2015 Data Science Workshop


Wed, April 29, 2015
Location: Fisher Conference Center, Arrillaga Alumni Center

"Data Science for Personalized Health"


Recent technological advances have enabled collection of diverse health data at an unprecedented level. Omics information of genomes, transcriptomes, proteomes and metabolomes, DNA methylomes, and microbiome as well as electronic medical records and data from sensors and wearable devices provide detailed view of disease state, physiological, and behavioral parameters at the individual level. Availability of such massive-scale digital footprint of an individual’s health opens the door to numerous opportunities for monitoring and accurately predicting the individual’s health outcomes in addition to customizing treatments at individual level, hence realizing the goal of personalized medicine. A major challenge is how to efficiently collect, store, secure and most importantly, analyze such massive-scale and highly private data so that accuracy of outcome predictions and treatment analysis is not impacted. The “Data Science for Personalized Health” flagship project will design a system that will address this challenge and validate it on several personalized medicine tasks.

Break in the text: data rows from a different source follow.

(* ===== verification/HttpExamples.v ===== *)
(** * A history over HTTP

    A login, a session read back, a rotation lost to a wrong CSRF token, a refused login and
    a preflight, on a concrete server: the theorems on the HTTP interface applied. *)

From S2P Require Import Prelude GoLib Schema Tables Leases GoText SavedTables SavedMutations SavedFacts Execution SavedExamples Opaque Sessions SessionFacts SessionExamples Places PlaceExamples HttpText Google HttpApi HttpProps HttpSessions.

Section History.
#[local] Existing Instance pg_model.
#[local] Existing Instance ex_zones.
#[local] Existing Instance ex_http_json.

(** A server whose requests here touch no trip. *)
Definition ex_no_trips : @SavedServer pg_model := {|
  date_in s := if valid_local_date s then Some s else None;
  time_in s := if valid_local_time s then Some s else None;
  pg_format _ _ := None;
  trip_json _ := None;
  json_trip _ := None;
  transition_json _ := None;
  json_transition _ := None
|}.
#[local] Existing Instance ex_no_trips.

(** The nonce in a token's payload, and the login the body decodes to. *)
Definition ex_payload : TokenPayload := fun b => Some (string_of_bytes b).
#[local] Existing Instance ex_payload.
Definition ex_nonce : string := newOpaqueToken (ex_nonce_draw 0).
Definition ex_credential : string :=
  "header." +:+ EncodeToString (bytes_of_string ex_nonce) +:+ ".signature".
Definition ex_decode : HttpDecode := {|
  decode_activate _ := None;
  decode_activity _ := None;
  decode_update _ := None;
  decode_create _ := None;
  decode_coordinate _ := None;
  decode_token _ := None;
  decode_login _ := Some ((ex_credential, "Europe/Paris"), []);
  ParseMediaType s := Some s
|}.
#[local] Existing Instance ex_decode.

Definition ex_google_token : IDToken :=
  MkIDToken googleIssuer "1234" (Some 0) ex_nonce (Some (MkClaims "" "user@example.com" true "User")).
Definition ex_config (accepts : bool) : HTTPAuthConfig :=
  MkConfig ex_ring false None false false
    (Some (MkGoogleVerifier "client" (fun _ => if accepts then inl ex_google_token
                                               else inr (MkOidcError true "expired"))))
    ["http://localhost:5173"] false "http://localhost:5173".
Definition ex_handler (accepts : bool) : HTTPAuthHandler :=
  MkHandler (ex_config accepts) {["http://localhost:5173"]}.

Definition ex_env (day k : Z) : Env :=
  MkEnv 0 (Some (repeat Byte.x00 16)) (ex_at day) (ex_draw k) (ex_at day) (ex_draw k) ex_alone.

Definition ex_post (path : string) (cookies : list (string * string)) : Request :=
  MkRequest "POST" path "" [("Origin", "http://localhost:5173")] cookies 2 (bytes_of_string "{}") false.
Definition ex_login_request : Request :=
  ex_post "/api/v1/auth/google" [("liveroute_dev_oidc_binding", newOpaqueToken (ex_nonce_draw 1))].
Definition ex_session_request : Request :=
  MkRequest "GET" "/api/v1/session" "" [] [("liveroute_dev_session", ex_token)] 0 [] false.

#[local] Abbreviation ex_serve accepts day k request d :=
  (ServeHTTP (ex_handler accepts) (ex_env day k) request d).

(** The answer of a login that succeeds. *)
Definition ex_logged_in : HttpState := ex_serve true 0 1 ex_login_request ex_d1.
Definition is_login (sent : list (Z * list (string * string) * list Cookie)) : bool :=
  match sent with
  | [(status, _, c :: _)] =>
      (status =? 200) && bool_decide (ck_Name c = "liveroute_dev_session") &&
      bool_decide (ck_Value c = ex_token)
  | _ => false
  end.
Lemma ex_logged_in_runs : is_login (hs_sent ex_logged_in) = true.
Proof. vm_compute. reflexivity. Qed.

Lemma is_login_sent sent : is_login sent = true -> exists h c l,
  sent = [(200, h, c :: l)] /\ ck_Name c = "liveroute_dev_session" /\ ck_Value c = ex_token.
Proof.
  unfold is_login. intros Hx. repeat case_match; try discriminate Hx.
  apply andb_true_iff in Hx as [Hx Hv%bool_decide_eq_true].
  apply andb_true_iff in Hx as [Hs%Z.eqb_eq Hn%bool_decide_eq_true]. subst. by do 3 eexists.
Qed.

Lemma ex_clock_in_day (n : nat) :
  en_clk (ex_env 0 1) 2%nat <= ex_at 0 2 < en_clk (ex_env 0 1) 2%nat + pg_interval sessionRotationAge.
Proof. vm_compute. split; congruence. Qed.

Definition ex_read_env : Env :=
  MkEnv 0 (Some (repeat Byte.x00 16)) (fun _ => ex_at 0 2) (ex_draw 5) (ex_at 0) (ex_draw 5) ex_alone.

Lemma login_opens_session_witness : exists session session' h',
  hs_body ex_logged_in = [PJson (sessionJSON session)] /\
  hs_sent (ServeHTTP (ex_handler true) ex_read_env ex_session_request (hs_db ex_logged_in)) =
    [(200, h', [])] /\
  au_ID (ses_User session') = au_ID (ses_User session).
Proof.
  destruct (is_login_sent _ ex_logged_in_runs) as (h & c & l & Hs & Hn & Hv).
  destruct (login_opens_session (ex_handler true) (ex_env 0 1) ex_login_request ex_d1 h (c :: l) ex_read_env
    ex_session_request c ex_inv1 ex_alone_only (no_family_spec _ _ ex_d1_fresh) eq_refl eq_refl eq_refl Hs
    (list_elem_of_here _ _) Hn eq_refl eq_refl eq_refl) as (session & session' & h' & Hb & Hs' & _ & Hu & _).
  - rewrite Hv. reflexivity.
  - exact ex_clock_in_day.
  - exact (ex_intro _ session (ex_intro _ session' (ex_intro _ h' (conj Hb (conj Hs' Hu))))).
Defined.

(** A login Google does not vouch for. *)
Definition is_refused (status : Z) (sent : list (Z * list (string * string) * list Cookie)) : bool :=
  match sent with [(st, _, _)] => st =? status | _ => false end.
Lemma is_refused_sent status sent : is_refused status sent = true ->
  exists h cookies, sent = [(status, h, cookies)].
Proof.
  unfold is_refused. intros Hx. repeat case_match; try discriminate Hx. apply Z.eqb_eq in Hx. subst.
  by do 2 eexists.
Qed.
Lemma ex_refused_runs : is_refused 401 (hs_sent (ex_serve false 0 1 ex_login_request ex_d1)) = true.
Proof. vm_compute. reflexivity. Qed.

Lemma failed_login_keeps_binding_witness :
  exists h, hs_sent (ex_serve false 0 1 ex_login_request ex_d1) = [(401, h, [])].
Proof.
  destruct (is_refused_sent _ _ ex_refused_runs) as (h & cookies & Hs). exists h. rewrite Hs.
  rewrite (failed_login_keeps_binding (ex_handler false) (ex_env 0 1) ex_login_request ex_d1 401 h cookies
    eq_refl eq_refl Hs); [reflexivity|lia].
Defined.

(** A ticket asked for on the third day with a wrong CSRF token. *)
Definition ex_ticket_request : Request :=
  ex_post "/api/v1/auth/ws-ticket" [("liveroute_dev_session", ex_token)].
Lemma ex_origin_allowed accepts : "http://localhost:5173" ∈ ha_origins (ex_handler accepts).
Proof. cbn [ha_origins ex_handler]. by apply elem_of_singleton. Qed.

Lemma rotation_lost_without_csrf_witness :
  exists h, hs_sent (ex_serve true 2 2 ex_ticket_request ex_d2) = [(403, h, [])].
Proof.
  destruct (returns_ok _ _ _ ex_rotate_runs) as (session & Ha & Hf).
  apply andb_true_iff in Hf as [[Hr _]%andb_true_iff _].
  assert (Hcsrf : VerifyCSRF ex_ring session (request_header ex_ticket_request "X-CSRF-Token") = false).
  { unfold VerifyCSRF. by destruct (ring_key ex_ring (ses_CSRFKeyID session)). }
  exact (proj1 (proj2 (rotation_lost_without_csrf (ex_handler true) (ex_env 2 2) ex_ticket_request ex_d2
    ex_token session _ ex_inv2 eq_refl eq_refl (ex_origin_allowed true) eq_refl ltac:(vm_compute; discriminate)
    Ha Hr Hcsrf))).
Defined.

Definition ex_preflight : Request :=
  MkRequest "OPTIONS" "/api/v1/trips" "" [("Origin", "http://localhost:5173")] [] 0 [] false.
Lemma preflight_methods_witness : exists h,
  hs_sent (ex_serve true 0 1 ex_preflight ex_d0) = [(204, h, [])] /\
  header_values "Access-Control-Allow-Methods" h = ["GET, POST, OPTIONS"].
Proof. exact (preflight_methods (ex_handler true) (ex_env 0 1) ex_preflight ex_d0 eq_refl (ex_origin_allowed true)). Defined.

(** The login changes accounts and sessions only. *)
Lemma data_changes_authorised_witness :
  app_data (hs_db ex_logged_in) = app_data ex_d1 \/
  authorised (ex_handler true) (ex_env 0 1) ex_login_request ex_d1 = true /\
    rq_Method ex_login_request ∈ mutating_methods.
Proof.
  exact (data_changes_authorised (ex_handler true) (ex_env 0 1) ex_login_request ex_d1
    (fun n d => eq_refl)).
Defined.
End History.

Specifically we will 1) devise new algorithms for sampling, for imputation of missing data and for joint processing of multiple measurements; 2) build novel frameworks to house and manage complex data in a useful and secure fashion; 3) devise new tools for the analysis of and the prediction from high dimensional, complex, longitudinal data. Using a unique dataset on 70 pre-diabetic participants, we devise a personalized and highly accurate early detection method for diabetes and analyze the consequences of weight change, physical activity, stress, and respiratory viral infection on individuals’ digital health footprint and ultimately predict the effect of such perturbations on individuals’ health outcomes. The research is led by an interdisciplinary team of faculty with expertise in medicine, genetics, machine learning, security and information theory, and the tools developed will be of broad interest to other data science problems as well.